== Segment start ==
Section Cluster.
Context (parse_passthrough : string → Value).
Context {St : Type} (search_scroll : St → Value → St * outcome ConnectorError Value).
Context (scroll : St → string → St * outcome ConnectorError Value).
Context (search : Value → outcome ConnectorError Value).

Definition dsl_of (q : SubQuery) : Value := translate_to_query_dsl parse_passthrough q.

Definition scroll_id_of (body : Value) : outcome ConnectorError string :=
  ok_or (get body "_scroll_id" ≫= as_str) (QueryFailed "missing _scroll_id").

Fixpoint scroll_loop (fuel : nat) (q : SubQuery) (st : St) (body : Value) (collected : nat) :
    option (outcome ConnectorError (list RecordBatch)) :=
  match fuel with
  | 0 => None
  | S fuel =>
      match parse_hits_to_batch body q with
      | Ok batch =>
          if num_rows batch =? 0 then Some (Ok [])
          else
            let collected := collected + num_rows batch in
            if enough (limit q) collected then Some (Ok [batch])
            else
              match scroll_id_of body with
              | Ok id =>
                  match scroll st id with
                  | (st, Ok body) => r ← scroll_loop fuel q st body collected; Some (rest ← r; Ok (batch :: rest))
                  | (_, Err e) => Some (Err e)
                  | (_, Panic) => Some Panic
                  end
              | Err e => Some (Err e)
              | Panic => Some Panic
              end
      | Err e => Some (Err e)
      | Panic => Some Panic
      end
  end.

Definition execute_scroll (fuel : nat) (q : SubQuery) (st : St) : option (outcome ConnectorError (list RecordBatch)) :=
  match search_scroll st (dsl_of q) with
  | (st, Ok body) => scroll_loop fuel q st body 0
  | (_, Err e) => Some (Err e)
  | (_, Panic) => Some Panic
  end.

(** [dsl\[k\] = v] on an object. *)
Definition set_member (k : string) (v : Value) (dsl : Value) : Value :=
  match dsl with JObject m => obj_of (<[k := v]> (list_to_map m)) | dsl => dsl end.
Definition page_size : Z := 1000.
Definition page_request (q : SubQuery) (search_after : option Value) : Value :=
  let dsl := set_member "size" (jint page_size) (dsl_of q) in
  let dsl := match search_after with Some sa => set_member "search_after" sa dsl | None => dsl end in
  match get dsl "sort" with
  | Some _ => dsl
  | None => set_member "sort" (JArray [obj1 "_id" (obj1 "order" (JString "asc"))]) dsl
  end.

Definition next_cursor (body : Value) : option Value := h ← hits_of body; l ← last h; get l "sort".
== Segment end ==
_YOUR OBJECTIVE_
Word for word, repeat every record.

_ANSWER TO THIS TASK_
Section Cluster.
Context (parse_passthrough : string → Value).
Context {St : Type} (search_scroll : St → Value → St * outcome ConnectorError Value).
Context (scroll : St → string → St * outcome ConnectorError Value).
Context (search : Value → outcome ConnectorError Value).

Definition dsl_of (q : SubQuery) : Value := translate_to_query_dsl parse_passthrough q.

Definition scroll_id_of (body : Value) : outcome ConnectorError string :=
  ok_or (get body "_scroll_id" ≫= as_str) (QueryFailed "missing _scroll_id").

Fixpoint scroll_loop (fuel : nat) (q : SubQuery) (st : St) (body : Value) (collected : nat) :
    option (outcome ConnectorError (list RecordBatch)) :=
  match fuel with
  | 0 => None
  | S fuel =>
      match parse_hits_to_batch body q with
      | Ok batch =>
          if num_rows batch =? 0 then Some (Ok [])
          else
            let collected := collected + num_rows batch in
            if enough (limit q) collected then Some (Ok [batch])
            else
              match scroll_id_of body with
              | Ok id =>
                  match scroll st id with
                  | (st, Ok body) => r ← scroll_loop fuel q st body collected; Some (rest ← r; Ok (batch :: rest))
                  | (_, Err e) => Some (Err e)
                  | (_, Panic) => Some Panic
                  end
              | Err e => Some (Err e)
              | Panic => Some Panic
              end
      | Err e => Some (Err e)
      | Panic => Some Panic
      end
  end.

Definition execute_scroll (fuel : nat) (q : SubQuery) (st : St) : option (outcome ConnectorError (list RecordBatch)) :=
  match search_scroll st (dsl_of q) with
  | (st, Ok body) => scroll_loop fuel q st body 0
  | (_, Err e) => Some (Err e)
  | (_, Panic) => Some Panic
  end.

(** [dsl\[k\] = v] on an object. *)
Definition set_member (k : string) (v : Value) (dsl : Value) : Value :=
  match dsl with JObject m => obj_of (<[k := v]> (list_to_map m)) | dsl => dsl end.
Definition page_size : Z := 1000.
Definition page_request (q : SubQuery) (search_after : option Value) : Value :=
  let dsl := set_member "size" (jint page_size) (dsl_of q) in
  let dsl := match search_after with Some sa => set_member "search_after" sa dsl | None => dsl end in
  match get dsl "sort" with
  | Some _ => dsl
  | None => set_member "sort" (JArray [obj1 "_id" (obj1 "order" (JString "asc"))]) dsl
  end.

Definition next_cursor (body : Value) : option Value := h ← hits_of body; l ← last h; get l "sort".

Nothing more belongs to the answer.